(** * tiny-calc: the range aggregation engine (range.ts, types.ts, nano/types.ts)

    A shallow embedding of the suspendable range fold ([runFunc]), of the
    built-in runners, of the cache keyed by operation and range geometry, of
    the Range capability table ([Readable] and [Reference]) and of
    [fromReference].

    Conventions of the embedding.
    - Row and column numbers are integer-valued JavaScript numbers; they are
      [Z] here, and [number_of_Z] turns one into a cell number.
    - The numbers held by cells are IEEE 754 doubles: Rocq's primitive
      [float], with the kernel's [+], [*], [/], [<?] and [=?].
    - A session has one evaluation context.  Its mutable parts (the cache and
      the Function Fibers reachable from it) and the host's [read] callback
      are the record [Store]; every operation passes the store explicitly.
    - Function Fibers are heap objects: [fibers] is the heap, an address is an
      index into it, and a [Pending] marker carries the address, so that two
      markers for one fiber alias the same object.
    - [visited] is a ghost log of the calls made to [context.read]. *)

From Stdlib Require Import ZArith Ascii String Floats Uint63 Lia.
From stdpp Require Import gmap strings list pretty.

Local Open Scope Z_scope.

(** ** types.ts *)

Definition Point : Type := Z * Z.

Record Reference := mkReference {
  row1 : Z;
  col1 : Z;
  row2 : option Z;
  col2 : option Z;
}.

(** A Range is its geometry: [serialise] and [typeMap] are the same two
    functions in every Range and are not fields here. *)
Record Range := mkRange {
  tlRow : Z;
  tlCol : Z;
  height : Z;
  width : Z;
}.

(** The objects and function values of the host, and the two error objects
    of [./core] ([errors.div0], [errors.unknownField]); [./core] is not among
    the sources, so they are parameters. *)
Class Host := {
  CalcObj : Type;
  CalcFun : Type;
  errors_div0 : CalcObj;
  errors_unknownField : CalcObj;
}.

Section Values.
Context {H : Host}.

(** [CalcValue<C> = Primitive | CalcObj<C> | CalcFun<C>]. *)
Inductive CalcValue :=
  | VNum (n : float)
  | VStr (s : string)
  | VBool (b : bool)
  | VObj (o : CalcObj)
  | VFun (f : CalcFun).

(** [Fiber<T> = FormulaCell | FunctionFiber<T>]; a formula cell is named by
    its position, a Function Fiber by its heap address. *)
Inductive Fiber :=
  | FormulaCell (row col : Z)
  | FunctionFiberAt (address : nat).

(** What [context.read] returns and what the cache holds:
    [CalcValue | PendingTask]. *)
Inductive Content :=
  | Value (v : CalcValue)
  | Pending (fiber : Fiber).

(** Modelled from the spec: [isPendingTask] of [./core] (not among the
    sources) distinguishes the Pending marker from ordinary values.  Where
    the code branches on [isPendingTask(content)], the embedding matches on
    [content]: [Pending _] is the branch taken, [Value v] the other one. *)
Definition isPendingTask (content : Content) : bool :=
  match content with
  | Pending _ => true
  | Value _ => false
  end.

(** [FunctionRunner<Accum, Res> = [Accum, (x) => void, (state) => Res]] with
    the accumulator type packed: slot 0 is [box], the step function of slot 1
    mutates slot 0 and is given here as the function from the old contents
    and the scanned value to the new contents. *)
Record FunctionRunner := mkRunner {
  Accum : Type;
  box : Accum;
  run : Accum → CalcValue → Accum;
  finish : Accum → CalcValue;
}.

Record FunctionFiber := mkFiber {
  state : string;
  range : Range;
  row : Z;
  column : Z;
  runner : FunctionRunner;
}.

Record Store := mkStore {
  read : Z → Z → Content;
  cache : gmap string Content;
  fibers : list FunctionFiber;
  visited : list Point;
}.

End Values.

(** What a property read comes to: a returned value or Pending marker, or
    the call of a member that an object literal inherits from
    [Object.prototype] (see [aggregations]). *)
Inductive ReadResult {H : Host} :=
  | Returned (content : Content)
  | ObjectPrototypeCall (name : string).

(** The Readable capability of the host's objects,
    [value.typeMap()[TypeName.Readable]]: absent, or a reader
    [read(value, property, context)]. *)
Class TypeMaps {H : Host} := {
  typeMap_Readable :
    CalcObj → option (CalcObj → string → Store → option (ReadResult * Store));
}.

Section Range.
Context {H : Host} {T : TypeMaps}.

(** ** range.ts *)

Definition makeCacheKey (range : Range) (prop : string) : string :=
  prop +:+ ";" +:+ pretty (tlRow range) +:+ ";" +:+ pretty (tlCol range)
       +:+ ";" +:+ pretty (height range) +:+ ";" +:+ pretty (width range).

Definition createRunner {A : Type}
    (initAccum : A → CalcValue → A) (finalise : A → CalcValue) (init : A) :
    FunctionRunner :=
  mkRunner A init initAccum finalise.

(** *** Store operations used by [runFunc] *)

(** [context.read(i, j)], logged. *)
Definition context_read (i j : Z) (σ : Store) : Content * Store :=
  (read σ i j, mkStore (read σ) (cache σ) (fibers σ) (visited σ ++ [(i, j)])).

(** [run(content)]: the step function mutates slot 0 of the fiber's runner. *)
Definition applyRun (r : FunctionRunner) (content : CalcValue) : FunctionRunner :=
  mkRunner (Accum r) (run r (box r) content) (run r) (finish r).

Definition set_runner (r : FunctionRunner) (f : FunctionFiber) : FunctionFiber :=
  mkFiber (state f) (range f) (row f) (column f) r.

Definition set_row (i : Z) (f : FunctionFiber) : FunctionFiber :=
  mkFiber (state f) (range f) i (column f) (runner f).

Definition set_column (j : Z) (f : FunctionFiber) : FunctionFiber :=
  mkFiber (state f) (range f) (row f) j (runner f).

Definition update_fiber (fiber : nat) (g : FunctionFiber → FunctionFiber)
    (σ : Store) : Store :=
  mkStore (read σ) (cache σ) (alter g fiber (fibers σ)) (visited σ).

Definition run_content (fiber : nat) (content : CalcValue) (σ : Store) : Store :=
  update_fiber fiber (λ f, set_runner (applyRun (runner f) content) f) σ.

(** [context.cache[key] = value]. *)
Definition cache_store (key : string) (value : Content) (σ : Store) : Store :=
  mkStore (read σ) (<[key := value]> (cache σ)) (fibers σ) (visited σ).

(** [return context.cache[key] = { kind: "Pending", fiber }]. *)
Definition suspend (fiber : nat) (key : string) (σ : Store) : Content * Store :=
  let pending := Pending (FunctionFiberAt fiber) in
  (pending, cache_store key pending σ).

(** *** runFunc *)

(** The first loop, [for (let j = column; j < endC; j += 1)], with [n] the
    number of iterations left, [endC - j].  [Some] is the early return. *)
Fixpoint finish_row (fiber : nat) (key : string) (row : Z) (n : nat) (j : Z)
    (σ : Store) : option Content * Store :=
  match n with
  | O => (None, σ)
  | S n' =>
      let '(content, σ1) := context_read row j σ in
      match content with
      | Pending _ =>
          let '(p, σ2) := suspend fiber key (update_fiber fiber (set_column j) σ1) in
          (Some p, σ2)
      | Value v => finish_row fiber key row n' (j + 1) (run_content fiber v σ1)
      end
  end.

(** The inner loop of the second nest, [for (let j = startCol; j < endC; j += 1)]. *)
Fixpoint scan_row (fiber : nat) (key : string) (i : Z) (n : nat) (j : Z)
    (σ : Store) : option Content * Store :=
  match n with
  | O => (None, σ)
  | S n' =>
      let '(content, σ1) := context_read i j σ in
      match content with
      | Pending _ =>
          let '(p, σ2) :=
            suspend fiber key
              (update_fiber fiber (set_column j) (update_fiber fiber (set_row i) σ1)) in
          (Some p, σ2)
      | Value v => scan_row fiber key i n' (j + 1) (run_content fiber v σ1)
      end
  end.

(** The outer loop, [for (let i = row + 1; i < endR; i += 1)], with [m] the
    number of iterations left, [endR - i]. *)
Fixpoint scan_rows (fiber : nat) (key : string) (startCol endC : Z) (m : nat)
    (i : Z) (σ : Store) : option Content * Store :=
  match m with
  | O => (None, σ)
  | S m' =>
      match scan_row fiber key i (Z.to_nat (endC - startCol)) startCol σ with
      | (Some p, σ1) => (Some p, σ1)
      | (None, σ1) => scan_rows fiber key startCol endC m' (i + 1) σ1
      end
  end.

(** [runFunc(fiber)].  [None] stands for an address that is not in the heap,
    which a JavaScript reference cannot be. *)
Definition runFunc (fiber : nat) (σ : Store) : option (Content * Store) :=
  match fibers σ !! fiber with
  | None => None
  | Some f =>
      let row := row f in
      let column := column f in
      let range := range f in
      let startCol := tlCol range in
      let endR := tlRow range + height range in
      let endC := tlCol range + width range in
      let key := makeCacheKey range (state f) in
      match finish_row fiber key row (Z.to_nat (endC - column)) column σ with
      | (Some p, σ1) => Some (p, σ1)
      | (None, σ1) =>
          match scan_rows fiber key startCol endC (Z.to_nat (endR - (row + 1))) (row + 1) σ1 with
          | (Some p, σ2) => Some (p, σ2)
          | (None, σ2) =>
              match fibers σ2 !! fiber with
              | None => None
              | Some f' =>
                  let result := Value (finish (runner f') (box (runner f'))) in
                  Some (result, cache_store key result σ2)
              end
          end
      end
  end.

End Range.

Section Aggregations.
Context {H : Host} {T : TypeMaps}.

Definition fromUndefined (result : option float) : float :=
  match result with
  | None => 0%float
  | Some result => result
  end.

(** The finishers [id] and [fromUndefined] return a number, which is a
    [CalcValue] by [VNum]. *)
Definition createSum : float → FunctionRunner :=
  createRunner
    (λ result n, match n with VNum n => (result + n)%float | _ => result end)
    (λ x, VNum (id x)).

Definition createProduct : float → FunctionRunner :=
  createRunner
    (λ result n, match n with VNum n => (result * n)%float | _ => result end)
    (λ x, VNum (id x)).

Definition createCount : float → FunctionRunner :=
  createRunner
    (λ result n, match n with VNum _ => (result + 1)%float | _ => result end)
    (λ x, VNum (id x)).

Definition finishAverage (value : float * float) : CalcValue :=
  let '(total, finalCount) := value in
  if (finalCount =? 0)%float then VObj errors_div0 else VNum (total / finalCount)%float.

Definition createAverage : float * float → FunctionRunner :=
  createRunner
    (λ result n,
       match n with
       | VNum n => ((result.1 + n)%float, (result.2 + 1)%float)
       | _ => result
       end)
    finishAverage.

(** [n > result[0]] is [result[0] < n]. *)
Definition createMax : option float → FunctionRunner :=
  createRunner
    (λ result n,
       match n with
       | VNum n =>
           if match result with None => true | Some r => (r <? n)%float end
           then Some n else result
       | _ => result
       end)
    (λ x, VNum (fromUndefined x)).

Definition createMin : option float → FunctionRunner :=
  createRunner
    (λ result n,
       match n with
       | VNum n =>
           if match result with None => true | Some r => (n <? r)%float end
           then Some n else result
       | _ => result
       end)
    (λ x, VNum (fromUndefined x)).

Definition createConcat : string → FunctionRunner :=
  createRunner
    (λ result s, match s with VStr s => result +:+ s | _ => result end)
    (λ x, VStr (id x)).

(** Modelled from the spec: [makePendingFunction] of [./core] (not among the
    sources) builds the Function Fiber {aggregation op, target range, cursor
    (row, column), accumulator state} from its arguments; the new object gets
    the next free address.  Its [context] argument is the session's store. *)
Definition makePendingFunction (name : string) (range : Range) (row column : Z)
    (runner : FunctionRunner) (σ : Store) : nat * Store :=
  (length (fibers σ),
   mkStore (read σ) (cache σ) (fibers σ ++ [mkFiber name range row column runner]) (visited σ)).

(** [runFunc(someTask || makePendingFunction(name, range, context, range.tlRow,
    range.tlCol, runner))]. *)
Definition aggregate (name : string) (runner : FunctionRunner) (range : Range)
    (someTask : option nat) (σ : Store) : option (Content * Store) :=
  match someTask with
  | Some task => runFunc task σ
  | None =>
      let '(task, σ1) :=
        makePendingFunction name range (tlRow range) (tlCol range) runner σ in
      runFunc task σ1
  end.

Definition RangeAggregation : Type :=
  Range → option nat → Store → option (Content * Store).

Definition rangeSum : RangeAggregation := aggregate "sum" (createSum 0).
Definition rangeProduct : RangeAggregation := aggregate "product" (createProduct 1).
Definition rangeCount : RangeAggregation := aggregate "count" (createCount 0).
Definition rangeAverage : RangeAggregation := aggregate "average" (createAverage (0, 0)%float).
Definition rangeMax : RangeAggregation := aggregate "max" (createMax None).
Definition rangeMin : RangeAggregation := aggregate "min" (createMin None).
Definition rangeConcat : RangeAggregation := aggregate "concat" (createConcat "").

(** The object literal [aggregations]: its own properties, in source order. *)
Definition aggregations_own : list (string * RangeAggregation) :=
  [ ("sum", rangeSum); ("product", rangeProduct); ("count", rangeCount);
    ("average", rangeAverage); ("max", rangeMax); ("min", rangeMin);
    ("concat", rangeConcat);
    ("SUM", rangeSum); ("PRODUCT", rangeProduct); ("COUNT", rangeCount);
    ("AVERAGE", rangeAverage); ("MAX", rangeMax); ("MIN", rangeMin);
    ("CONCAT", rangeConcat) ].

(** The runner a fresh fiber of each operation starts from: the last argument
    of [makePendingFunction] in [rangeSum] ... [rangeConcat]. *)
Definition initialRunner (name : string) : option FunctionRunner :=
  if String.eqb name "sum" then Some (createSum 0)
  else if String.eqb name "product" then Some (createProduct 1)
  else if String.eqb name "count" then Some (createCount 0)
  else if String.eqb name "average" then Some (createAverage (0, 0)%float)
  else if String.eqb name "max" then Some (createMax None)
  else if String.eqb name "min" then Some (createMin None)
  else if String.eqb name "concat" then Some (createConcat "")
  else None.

About this task >>
Lines wanted from the listing above: the line with "sources) builds the" up to and including the line with "the next free". Please write them out exactly, adding nothing else.

Written response >>
    sources) builds the Function Fiber {aggregation op, target range, cursor
    (row, column), accumulator state} from its arguments; the new object gets
    the next free address.  Its [context] argument is the session's store. *)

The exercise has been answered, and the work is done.